**Source data**
(** What the page that issued the request sees of an intercepted fetch:
    a promise that rejects, or resolves with something that is not a
    Response, is a network error ([None]). *)
Definition page_receives (r : Result (option Response)) : option Response :=
  match r with
  | Ok (Some resp) => Some resp
  | Ok None => None
  | Raise _ => None
  end.

Section Handlers.

Variable env : Env.
Variable CACHE_NAME : string.

(** The callback mapped over [urlsToCache]: one seed's fetch-and-store,
    with its own catch handler. *)
Definition add_seed (cache u : string) : M Seeded :=
  catch (cache_add env cache u ;;; ret SeedAdded)
        (fun error => log (LogFailedToCache u error) ;;; ret SeedNull).

(** The install listener: the promise given to [event.waitUntil]. *)
Definition on_install : M unit :=
  log LogInstalling ;;;
  catch
    (cache <- caches_open env CACHE_NAME ;;
     log LogOpenedCache ;;;
     results <- allSettled (map (add_seed cache) urlsToCache) ;;
     let successful := length (filter (@is_fulfilled _) results) in
     let failed := length (filter (@is_rejected _) results) in
     log (LogCacheInstallation successful failed))
    (fun error => log (LogCacheInstallationFailed error)).
(** C8.  [PopBack] (also on an empty vector, where it changes nothing),
    [Clear] and [Resize(n)] with [n < Size()] return and leave both the
    capacity and the buffer as they were. *)
Theorem capacity_kept_when_shrinking v :
  (∃ v', PopBack v = Return tt v'
     ∧ GetCapacity v' = GetCapacity v ∧ items_ v' = items_ v
     ∧ (GetSize v = 0 → v' = v))
  ∧ (∃ v', Clear v = Return tt v'
       ∧ GetCapacity v' = GetCapacity v ∧ items_ v' = items_ v
       ∧ GetSize v' = 0)
  ∧ (∀ n, n < GetSize v →
       ∃ v', Resize n v = Return tt v'
         ∧ GetCapacity v' = GetCapacity v ∧ items_ v' = items_ v
         ∧ GetSize v' = n).
Proof.
  unfold GetSize, GetCapacity. split; [|split].
  - destruct (decide (size_ v = 0)) as [Hz|Hnz].
    + exists v. by rewrite PopBack_empty.
    + eexists. rewrite PopBack_nonempty by done. by repeat split.
  - by eexists.
  - intros n Hn. eexists. rewrite Resize_shrinks by done. by repeat split.
Qed.

(** *** The copy constructor *)

Lemma cbegin_cend_empty other :
  size_ other = 0 → range_length (cbegin other) (cend other) = Some 0%nat.
Proof.
  intros Hz. unfold cbegin, cend, GetSize. rewrite Hz.
  apply range_length_same.
Qed.

Lemma replicate_allocated (n : Z) x : 0 < n → replicate (Z.to_nat n) x ≠ [].
Proof.
  intros Hn Hnil. apply (f_equal length) in Hnil.
  rewrite length_replicate in Hnil. simpl in Hnil. lia.
Qed.

Lemma SimpleVector_copy_eq other :
  wf other →
  SimpleVector_copy other
  = Return (mk (live other) (size_ other) (size_ other)) tt.
Proof.
  intros Hwf. pose proof Hwf as (Hlen & Hsz & Hcap).
  unfold SimpleVector_copy, SimpleVector_size, construct, GetSize.
  destruct (decide (size_ other = 0)) as [Hz|Hnz].
  - unfold ArrayPtr.sized. rewrite bool_decide_true by done.
    unfold bind, get, id, std_copy. cbn [items_].
    rewrite cbegin_cend_empty by done. cbn [mbind option_bind copy_loop].
    unfold defined, set_items. cbn [size_ capacity_].
    unfold live. by rewrite Hz.
  - rewrite sized_granted by lia.
    unfold bind, get, id, std_copy. cbn [items_].
    unfold cbegin, cend, GetSize.
    rewrite !address_allocated by (apply wf_items_nonempty; (done || lia)).
    rewrite range_length_slots by lia. cbn [mbind option_bind].
    unfold begin, IsEmpty, GetSize. cbn [items_ size_].
    rewrite bool_decide_false by done.
    rewrite address_allocated by (apply replicate_allocated; lia).
    rewrite copy_loop_prefix by (rewrite ?length_replicate; lia).
    unfold defined, set_items. cbn [size_ capacity_].
    rewrite drop_replicate, Z.sub_0_r, Nat.sub_diag. simpl.
    by rewrite app_nil_r.
Qed.

Lemma SimpleVector_copy_wf other :
  wf other → wf (mk (live other) (size_ other) (size_ other)).
Proof.
  intros Hwf. pose proof Hwf as (Hlen & Hsz & Hcap).
  repeat split; cbn [items_ size_ capacity_]; try lia.
  by rewrite wf_live_length, Z2Nat.id by (done || lia).
Qed.

(** C10.  The copy of a well-formed vector has the source's [Size()] as
    its capacity, the same size and the same elements in order; it is
    smaller in capacity than a source that has spare capacity. *)
Theorem copy_capacity_is_source_size other :
  wf other →
  ∃ v, SimpleVector_copy other = Return v tt
    ∧ GetCapacity v = GetSize other
    ∧ GetSize v = GetSize other
    ∧ live v = live other
    ∧ (GetSize other < GetCapacity other → GetCapacity v < GetCapacity other)
    ∧ wf v.
Proof.
  intros Hwf. pose proof Hwf as (Hlen & Hsz & Hcap).
  eexists. rewrite SimpleVector_copy_eq by done.
  unfold GetSize, GetCapacity. cbn [size_ capacity_].
  split; [done|]. split; [done|]. split; [done|]. split; [|split].
  - unfold live at 1. cbn [items_ size_]. unfold live.
    rewrite take_take. f_equal. lia.
  - done.
  - by apply SimpleVector_copy_wf.
Qed.

(** *** The representation invariant is kept *)

Lemma leaves_Return {A} (a : A) v v' : leaves (Return a v) v' → v' = v.
Proof. by intros [[? [= _ ->]]|[? [=]]]. Qed.

Lemma leaves_Throw {A} e v v' : leaves (@Throw _ A e v) v' → v' = v.
Proof. by intros [[? [=]]|[? [= _ ->]]]. Qed.

Lemma leaves_Undefined {A} v' : ¬ leaves (@Undefined _ A) v'.
Proof. by intros [[? [=]]|[? [=]]]. Qed.

Lemma leaves_NoFuel {A} v' : ¬ leaves (@NoFuel _ A) v'.
Proof. by intros [[? [=]]|[? [=]]]. Qed.

Lemma leaves_map_value {A B} (f : A → B) o v' :
  leaves (map_value f o) v' → leaves o v'.
Proof.
  destruct o; simpl; intros Hl.
  - apply leaves_Return in Hl as ->. left. by eexists.
  - apply leaves_Throw in Hl as ->. right. by eexists.
  - by apply leaves_Undefined in Hl.
  - by apply leaves_NoFuel in Hl.
Qed.

Lemma wf_empty : wf (mk (T:=T) [] 0 0).
Proof. pose proof alloc_limit_bounds. repeat split; simpl; lia. Qed.

Lemma wf_resized v b n :
  wf v → length b = length (items_ v) → 0 ≤ n ≤ capacity_ v →
  wf (mk b n (capacity_ v)).
Proof.
  intros (Hlen & Hsz & Hcap) Hb Hn.
  repeat split; cbn [items_ size_ capacity_]; lia.
Qed.

Lemma wf_default v : builds SimpleVector_default v → wf v.
Proof. intros [= <-]. apply wf_empty. Qed.

Lemma SimpleVector_size_cases n :
  (∃ v, SimpleVector_size n = Return v tt ∧ wf v ∧ size_ v = n ∧ capacity_ v = n)
  ∨ SimpleVector_size (T:=T) n = Throw bad_alloc tt.
Proof.
  unfold SimpleVector_size, ArrayPtr.sized.
  case_bool_decide as Hz.
  - left. eexists. split; [done|]. subst n. split; [apply wf_empty|done].
  - case_bool_decide as Hn; [|by right].
    left. eexists. split; [done|].
    repeat split; cbn [items_ size_ capacity_]; try lia.
    rewrite length_replicate. lia.
Qed.

Lemma wf_size n v : builds (SimpleVector_size n) v → wf v.
Proof.
  unfold builds. intros Hb.
  destruct (SimpleVector_size_cases n) as [(v0 & Hv & Hwf & _)|Ht];
    congruence.
Qed.

Lemma wf_size_value n x v : builds (SimpleVector_size_value n x) v → wf v.
Proof.
  unfold builds, SimpleVector_size_value, construct.
  destruct (SimpleVector_size_cases n) as [(v0 & -> & Hwf & _)| -> ]; [|done].
  unfold bind, get, id, defined, std_fill.
  destruct (range_length _ _) as [k|]; [|done]. cbn [mbind option_bind].
  destruct (fill_loop _ _ _ _) as [b|] eqn:Hf; [|done].
  unfold set_items. intros [= <-].
  apply wf_resized; [done| |by destruct Hwf as (_ & ? & _)].
  by eapply fill_loop_length.
Qed.

Lemma wf_init_list l v : builds (SimpleVector_init_list l) v → wf v.
Proof.
  unfold builds, SimpleVector_init_list, construct.
  destruct (SimpleVector_size_cases (Z.of_nat (length l)))
    as [(v0 & -> & Hwf & _)| -> ]; [|done].
  unfold bind, get, id, defined, std_copy.
  destruct (range_length _ _) as [k|]; [|done]. cbn [mbind option_bind].
  destruct (copy_loop _ _ _ _ _) as [b|] eqn:Hf; [|done].
  unfold set_items. intros [= <-].
  apply wf_resized; [done| |by destruct Hwf as (_ & ? & _)].
  by eapply copy_loop_length.
Qed.

Lemma wf_copy other v : wf other → builds (SimpleVector_copy other) v → wf v.
Proof.
  intros Hwf. unfold builds. rewrite SimpleVector_copy_eq by done.
  intros [= <-]. by apply SimpleVector_copy_wf.
Qed.

Lemma wf_move other :
  wf other → wf (SimpleVector_move other).1 ∧ wf (SimpleVector_move other).2.
Proof.
  intros Hwf. unfold SimpleVector_move, ArrayPtr.move. simpl.
  split; [by destruct other|apply wf_empty].
Qed.

Lemma wf_Reserve n v v' : wf v → leaves (Reserve n v) v' → wf v'.
Proof.
  intros Hwf Hl.
  destruct (Reserve_cases n v Hwf) as [(v1 & Hr & Hwf1 & _)|Hr];
    rewrite Hr in Hl.
  - by apply leaves_Return in Hl as ->.
  - by apply leaves_Throw in Hl as ->.
Qed.

Lemma wf_reserve_ctor r v : builds (SimpleVector_reserve r) v → wf v.
Proof.
  unfold builds, SimpleVector_reserve, construct, SimpleVector_default,
    ArrayPtr.empty.
  destruct (Reserve_cases (capacity_to_reserve r) (mk [] 0 0) wf_empty)
    as [(v1 & -> & Hwf1 & _)| ->]; [|done].
  by intros [= <-].
Qed.

Lemma PushBack_cases v x :
  wf v →
  (∃ v', PushBack (outside x) v = Return tt v' ∧ wf v')
  ∨ PushBack (outside x) v = Throw bad_alloc v.
Proof.
  intros Hwf.
  destruct (DoubleIfFull_cases v Hwf) as [(v1 & Hd & Hwf1 & Hs & Hroom)|Hd].
  - left. eexists. rewrite (PushBack_after_growth v v1) by (done || lia).
    split; [done|]. pose proof Hwf1 as (Hlen & Hsz & Hcap).
    repeat split; cbn [items_ size_ capacity_]; try lia.
    rewrite length_app, wf_live_length by done. simpl.
    rewrite length_drop. lia.
  - right. rewrite PushBack_outside. unfold bind. by rewrite Hd.
Qed.

Lemma wf_PushBack v item v' : wf v → leaves (PushBack item v) v' → wf v'.
Proof.
  intros Hwf Hl.
  destruct (PushBack_ref_cases item v) as [Hu|[y Hy]].
  { rewrite Hu in Hl. by apply leaves_Undefined in Hl. }
  rewrite Hy in Hl.
  destruct (PushBack_cases v y Hwf) as [(v1 & Hr & Hwf1)|Hr]; rewrite Hr in Hl.
  - by apply leaves_Return in Hl as ->.
  - by apply leaves_Throw in Hl as ->.
Qed.

Lemma wf_leave_moved_from item y v v' :
  wf v → leaves (leave_moved_from item y v) v' → wf v'.
Proof.
  intros Hwf Hl.
  destruct (leave_moved_from item y v) as [z v2|e v2| |] eqn:Hm.
  - apply leaves_Return in Hl as ->.
    apply leave_moved_from_frame in Hm as (Hl2 & Hs2 & Hc2).
    destruct Hwf as (Hlen & Hsz & Hcap).
    unfold wf. rewrite Hl2, Hs2, Hc2. done.
  - by apply leave_moved_from_no_throw in Hm.
  - by apply leaves_Undefined in Hl.
  - by apply leaves_NoFuel in Hl.
Qed.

**Exercise goal**
"let failed := length" marks the last line to print; print everything from the first line of the data through that line, unchanged, and nothing more.

**Exercise result**
(** What the page that issued the request sees of an intercepted fetch:
    a promise that rejects, or resolves with something that is not a
    Response, is a network error ([None]). *)
Definition page_receives (r : Result (option Response)) : option Response :=
  match r with
  | Ok (Some resp) => Some resp
  | Ok None => None
  | Raise _ => None
  end.

Section Handlers.

Variable env : Env.
Variable CACHE_NAME : string.

(** The callback mapped over [urlsToCache]: one seed's fetch-and-store,
    with its own catch handler. *)
Definition add_seed (cache u : string) : M Seeded :=
  catch (cache_add env cache u ;;; ret SeedAdded)
        (fun error => log (LogFailedToCache u error) ;;; ret SeedNull).

(** The install listener: the promise given to [event.waitUntil]. *)
Definition on_install : M unit :=
  log LogInstalling ;;;
  catch
    (cache <- caches_open env CACHE_NAME ;;
     log LogOpenedCache ;;;
     results <- allSettled (map (add_seed cache) urlsToCache) ;;
     let successful := length (filter (@is_fulfilled _) results) in
     let failed := length (filter (@is_rejected _) results) in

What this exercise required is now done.